(* ===== verification/PMMInit.v ===== *)
(** Initialisation of the page allocator: the state [Init] builds from the memory
    map is consistent, and exactly the usable pages that are not reserved are
    free. *)
From stdpp Require Import base list.
From Stdlib Require Import ZArith Lia.
From S2P Require Import Prelude Words PMM PMMBits PMMInv PMMScan PMMState PMMFree.

Open Scope Z_scope.
Open Scope c_scope.

(** * What the memory map says of a page *)

(** Page [p] lies inside a usable entry. *)
Definition usable_page (es : list memmap_entry) (p : Z) : bool :=
  existsb (fun e => is_usable e && (e_base e <=? 4096 * p) && (4096 * (p + 1) <=? e_end e)) es.

(** The pages an entry of the boot loader covers. *)
Definition reserved_first (e : memmap_entry) : Z := e_base e / 4096.
Definition reserved_last (g : geometry) (e : memmap_entry) : Z :=
  Z.min (pages g) (reserved_first e + (e_length e + 4095) / 4096).

Definition reserved_page (g : geometry) (es : list memmap_entry) (p : Z) : bool :=
  existsb (fun e => is_reclaimable e && inr_ (reserved_first e) (reserved_last g e) p) es.

(** Entries do not reach the last page of the address space, and the bitmaps
    cover the usable ones. *)
Record entry_ok (g : geometry) (e : memmap_entry) : Prop := {
  eo_base : 0 <= e_base e;
  eo_len : 0 <= e_length e;
  eo_end : e_base e + e_length e <= 2 ^ 64 - 4096;
  eo_pages : is_usable e = true -> e_base e + e_length e <= 4096 * pages g
}.

Lemma e_end_ok g e : entry_ok g e -> e_end e = e_base e + e_length e.
Proof. intros [H1 H2 H3 _]. unfold e_end. apply u64_small. lia. Qed.

Lemma usable_page_pages g es p : Forall (entry_ok g) es -> usable_page es p = true -> p < pages g.
Proof.
  intros Hes Hp. unfold usable_page in Hp. apply existsb_exists in Hp as (e & He & Hp). to_prop.
  apply list_elem_of_In in He. rewrite Forall_forall in Hes. specialize (Hes e He). rewrite (e_end_ok g) in * by exact Hes.
  pose proof (eo_pages _ _ Hes ltac:(assumption)). lia.
Qed.
(** The ring of shards. *)
Lemma rr_try_sections try n o P : try_runs o n try P ->
  forall k si s p s', world_ok s0 (s, o) -> P s -> 0 <= si -> si + Z.of_nat k <= 2 * total_l3_bits (geo s0) ->
    rr_try try k si s = Ok (p, s') -> search_runs o n s p s' /\ (p = None -> P s').
Proof.
  intros Htry k. induction k as [|k IH]; intros si s p s' Hw HP Hsi Hk E; cbn [rr_try] in E.
  { injection E as <- <-. split; [split; [constructor|easy]|auto]. }
  apply bind_ok in E as ([q s1] & E1 & E2). pose proof (c_len _ _ _ (p_counts _ _ _ (w_ok _ _ Hw))) as Hl. pose proof (w_geo _ _ Hw) as Eg. simpl in Hl, Eg.
  destruct (Htry s (if shard_count s <=? si then si - shard_count s else si) q s1) as [[H1 Hnz] HP1]; [exact Hw|exact HP| |exact E1|].
  { unfold shard_count. rewrite Hl, Eg. case_bool; to_prop; lia. }
  destruct q as [q|]; [injection E2 as <- <-; split; [now split|easy]|]. simpl in H1.
  destruct (IH (si + 1) s1 p s') as [[H2 Hn2] HP2]; [now apply (sections_ok s0 _ _ H0 Hw)|auto|lia|lia|exact E2|].
  split; [split; [|exact Hn2]|exact HP2]. now apply sections_trans with (s1, o).
Qed.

★ ★ ★

Looking at the listing above, tally the lines containing "simpl" and give only that tally.

2